Alerte rouge : Ce que la guerre en Syrie m'a appris sur la propagande du gouvernement et des médias américains/occidentaux.

Par Janice Kortkampt

Publié le 29 mars 2022 sur  Ron Paul Institute

La guerre en Syrie a été le premier conflit entièrement suivi de près via les nouveaux médias. Ainsi les lecteurs ont eu l'opportunité de suivre en temps réel la crise sans précédent vécue par les Syriens. Cela a créé une occasion unique d'accéder à des informations non filtrées, en lien direct avec toutes les parties en conflit et de mieux comprendre la situation. Cela à contribué à ébranler le contrôle de l'information exercé par les médias traditionnels sur les reportages et les analyse des événements internationaux. Bien que cela ait créé un certain désarroi, de précieuses leçons ont été tirées (ou auraient pu l'être).

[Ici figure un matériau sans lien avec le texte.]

(* ===== verification/LdapProofs.v ===== *)
(** * The LDAP client follows its policy

    What each operation of the client ensures, from the timeouts up to
    [VerifyPassword] and [TestConnection]. *)

From S2P Require Import Prelude GoStrings GoTime Effects Config Username Directory Url Validate ValidateProofs LdapData Ldap LdapSpec.
Local Open Scope Z_scope.

(** ** Timeouts *)

Lemma timeoutWithinContext_ok ctxErr remaining value fallback t :
  timeoutWithinContext ctxErr remaining value fallback = Ok t → Millisecond <= t.
Proof. unfold timeoutWithinContext. intros. repeat case_match; simplify_eq; lia. Qed.

(** ** Endpoints *)

(** The URL has the scheme the TLS mode asks for, if it parses at all. *)
Definition reached_over_tls (startTLS : bool) (endpoint : string) : Prop :=
  ∀ u, Parse endpoint = Some u → Scheme u = if startTLS then "ldap" else "ldaps".

Lemma tls_url_reached startTLS raw : tls_url startTLS raw → reached_over_tls startTLS raw.
Proof. intros (u & Hu & _ & Hs) u' Hu'. by simplify_eq. Qed.

Lemma cut_or_all_app c a s :
  lacks c a = true → (cut_or_all c (a +:+ s)).1 = a +:+ (cut_or_all c s).1.
Proof.
  intros Ha. unfold cut_or_all. induction a as [|d a IH]; [done|].
  rewrite append_cons. cbn in *. apply andb_prop in Ha as [Hd Ha].
  rewrite (proj1 (negb_true_iff _) Hd). specialize (IH Ha).
  destruct (cut_byte c (a +:+ s)) as [[x y]|]; cbn in *; by rewrite IH.
Qed.

Lemma setPath_scheme scheme host query p u : setPath scheme host query p = Some u → Scheme u = scheme.
Proof. unfold setPath. destruct (unescape encodePath p); [|done]. by intros [= <-]. Qed.

Lemma parse_scheme (scheme rest : string) u :
  scheme = "ldap" ∨ scheme = "ldaps" →
  parse_no_fragment (scheme +:+ ":" +:+ rest) = Some u → Scheme u = scheme.
Proof.
  intros Hs. unfold parse_no_fragment. case_match; [|done].
  replace (scheme +:+ ":" +:+ rest =? "*")%string with false by (destruct Hs; by subst).
  replace (getScheme (scheme +:+ ":" +:+ rest)) with (Some (scheme, rest)) by (destruct Hs; by subst).
  cbn [mbind option_bind].
  replace (lower_ascii scheme) with scheme by (destruct Hs; by subst).
  destruct (cut_or_all "?" rest) as [rest' query].
  intros Hu. repeat case_match; simplify_option_eq; try done; eauto using setPath_scheme.
Qed.

Lemma Parse_scheme (scheme rest : string) u :
  scheme = "ldap" ∨ scheme = "ldaps" →
  Parse (scheme +:+ ":" +:+ rest) = Some u → Scheme u = scheme.
Proof.
  intros Hs. unfold Parse.
  destruct (cut_or_all "#" (scheme +:+ ":" +:+ rest)) as [before frag] eqn:Hcut.
  assert (before = scheme +:+ ":" +:+ (cut_or_all "#" rest).1) as ->.
  { change before with (before, frag).1. rewrite <-Hcut.
    destruct Hs; subst; by rewrite <-!(append_assoc _ ":"), cut_or_all_app. }
  destruct (parse_no_fragment _) as [u'|] eqn:Hp; [|done]. cbn. intros Hu.
  assert (u' = u) as -> by (repeat case_match; simplify_option_eq; done).
  by apply (parse_scheme scheme _ u Hs Hp).
Qed.

Section client.
Context `{UnicodeTables} `{LdapLibrary}.
Variable nfkc : string → string.
Variable budget : nat.
Variable c : Client.
Variable password : string.

Abbreviation cfg := (Client_Config c).
Abbreviation ensures := (LdapSpec.ensures c password).

Lemma usable_referral_ok raw u :
  usable_referral c raw = Some u →
  Parse raw = Some u ∧ Scheme u = if LDAPTLS_StartTLS (LDAP_TLS cfg) then "ldap" else "ldaps".
Proof.
  unfold usable_referral, referralSchemeAllowed. intros Hu. repeat case_match; simplify_eq.
  all: bool_to_prop; done.
Qed.

Lemma allowed_loop_ok refEndpoint base urls endpoint baseDN :
  allowed_loop c refEndpoint base urls = Some (endpoint, baseDN) →
  ∃ allowed u, allowed ∈ urls ∧ usable_referral c allowed = Some u ∧
               endpoint = referralEndpoint u ∧ endpoint = refEndpoint ∧ baseDN = base.
Proof.
  induction urls as [|allowed urls IH]; simpl; [done|].
  intros Hloop. repeat case_match; simplify_eq; bool_to_prop; subst.
  1: { eexists allowed, _. split_and!; try done. by left. }
  all: destruct IH as (a & u' & Ha & ?); [done|]; exists a, u'; split; [by right|done].
Qed.

(** A referral is followed to a listed endpoint only, and over TLS. *)
Lemma allowedReferral_ok raw endpoint baseDN :
  allowedReferral c raw = Some (endpoint, baseDN) →
  listed_referral c endpoint ∧ reached_over_tls (LDAPTLS_StartTLS (LDAP_TLS cfg)) endpoint.
Proof.
  unfold allowedReferral. destruct (usable_referral c raw) as [p|]; [|done].
  intros (allowed & u & Hin & Hu & -> & _)%allowed_loop_ok.
  apply usable_referral_ok in Hu as [Hparse Hscheme]. split; [by exists allowed, u|].
  intros u' Hu'. unfold referralEndpoint in Hu'.
  apply (Parse_scheme _ ("//" +:+ to_lower (Host u))) in Hu'; [by rewrite Hu'|].
  rewrite Hscheme. destruct (LDAPTLS_StartTLS _); auto.
Qed.

Lemma open_same (P : ghost → Prop) co l s :
  conns s !! co = Some l → (∀ b, P (open co (with_bound b l) s)) → P s.
Proof.
  intros Hco HP. specialize (HP (bound l)).
  replace (with_bound (bound l) l) with l in HP by (by destruct l).
  unfold open in HP. rewrite insert_id in HP by done. by destruct s.
Qed.

(** ** Timeouts and binds *)

Lemma within_context_ensures value fallback s Q :
  (∀ t, Millisecond <= t → Q (Ok t) s) → (∀ err, Q (Err err) s) →
  ensures (within_context value fallback) s Q.
Proof.
  intros Hok Herr. apply ensures_call. intros [text|]; [apply Herr|].
  apply ensures_call. intros remaining. apply ensures_ret.
  destruct (timeoutWithinContext None remaining value fallback) eqn:Ht; [|apply Herr].
  eapply Hok, timeoutWithinContext_ok, Ht.
Qed.

Lemma setOperationTimeout_ensures co configuredMS fallback s Q :
  is_Some (conns s !! co) → (∀ t, Q (Ok t) s) → (∀ err, Q (Err err) s) →
  ensures (setOperationTimeout co configuredMS fallback) s Q.
Proof.
  intros Hco Hok Herr. apply ensures_bind_ok, within_context_ensures; [|apply Herr].
  intros t Ht. apply ensures_call. split_and!; [done|done|]. apply ensures_ret, Hok.
Qed.

Lemma bind_as_ensures co name pw l s Q :
  conns s !! co = Some l → may_bind c password l name pw →
  (∀ err b, Q (Err err) (open co (with_bound b l) s)) →
  Q (Ok tt) (grow [(name, pw)] [] (open co (with_bound (Some (name, pw)) l) s)) →
  ensures (bind_as c co name pw) s Q.
Proof.
  intros Hco Hmay Herr Hok.
  assert (Herr' : ∀ err, Q (Err err) s).
  { intros err. by apply (open_same (Q (Err err)) co l). }
  apply ensures_bind_ok, setOperationTimeout_ensures; [by eexists| |done].
  intros _. apply ensures_call. exists l. split_and!; [done..| |].
  - intros err. apply ensures_ret, Herr.
  - by apply ensures_ret.
Qed.

Lemma bindService_ensures co l s Q :
  conns s !! co = Some l → secure l →
  (∀ err b, Q (Err err) (open co (with_bound b l) s)) →
  Q (Ok tt) (grow [service c] [] (open co (with_bound (Some (service c)) l) s)) →
  ensures (bindService c co) s Q.
Proof. intros Hco Hl Herr Hok. apply (bind_as_ensures _ _ _ l); try done. by split; [|left]. Qed.

Lemma bindUser_ensures co name l s Q :
  conns s !! co = Some l → secure l → server l ∈ endpointURLs c →
  (∀ err b, Q (Err err) (open co (with_bound b l) s)) →
  (password ≠ "" →
   Q (Ok tt) (grow [(name, password)] [] (open co (with_bound (Some (name, password)) l) s))) →
  ensures (bindUser c co name password) s Q.
Proof.
  intros Hco Hl Hserver Herr Hok. unfold bindUser. case_match; bool_to_prop.
  - by apply ensures_ret, (open_same (Q (Err _)) co l).
  - apply (bind_as_ensures _ _ _ l); auto. by split; [|right].
Qed.

(** ** Dialling *)

Lemma tls_config_ensures endpoint s Q :
  (∀ tls, InsecureSkipVerify tls = false → Q (Ok tls) s) → (∀ err, Q (Err err) s) →
  ensures (tls_config c endpoint false) s Q.
Proof.
  intros Hok Herr. unfold tls_config. case_match; [by apply ensures_ret, Hok|].
  case_match; [apply ensures_ret, Herr|].
  apply ensures_call. intros [pem|text]; [|apply ensures_ret, Herr].
  apply ensures_call. intros system. apply ensures_call. intros [|]; apply ensures_ret;
    [by apply Hok|apply Herr].
Qed.

Lemma dialEndpoint_ensures endpoint s Q :
  endpoint ∈ endpointURLs c ∨ listed_referral c endpoint →
  reached_over_tls (LDAPTLS_StartTLS (LDAP_TLS cfg)) endpoint →
  (∀ err, Q (Err err) s) →
  (∀ co l, conns s !! co = None → secure l → server l = endpoint → Q (Ok co) (open co l s)) →
  ensures (dialEndpoint c endpoint false) s Q.
Proof.
  intros Hknown Htls Herr Hok.
  apply ensures_bind_ok, within_context_ensures; [|apply Herr]. intros t Ht.
  apply ensures_bind_ok, tls_config_ensures; [|apply Herr]. intros tls Hv.
  destruct (LDAPTLS_StartTLS (LDAP_TLS cfg)) eqn:Hstart.
  - apply ensures_bind_ok. split_and!; [done..| |]; [apply Herr|].
    intros co u Hco Hu. apply ensures_call. eexists. split; [apply lookup_insert_eq|].
    split.
    + intros err. apply ensures_call. split; [eexists; apply lookup_insert_eq|].
      apply ensures_ret. rewrite close_open by done. apply Herr.
    + apply ensures_ret. rewrite open_open. apply Hok; [done| |done].
      split; [done|]. simpl. by rewrite Hv.
  - split_and!; [done..| |]; [apply Herr|].
    intros co u Hco Hu. apply Hok; [done| |done]. unfold secure. simpl.
    rewrite (Htls u Hu). simpl. by rewrite Hv.
Qed.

J'ai commencé à faire des recherches sur la Syrie et la guerre qui s'y déroulait fin 2012 ; j'ai effectué sept voyages prolongés pendant la guerre de 2016 à 2019, rencontrant des centaines de Syriens de différents horizons, de différents milieux et de différentes opinions en tant que journaliste-citoyen indépendant, non rémunéré et autofinancé par un groupe de personnes.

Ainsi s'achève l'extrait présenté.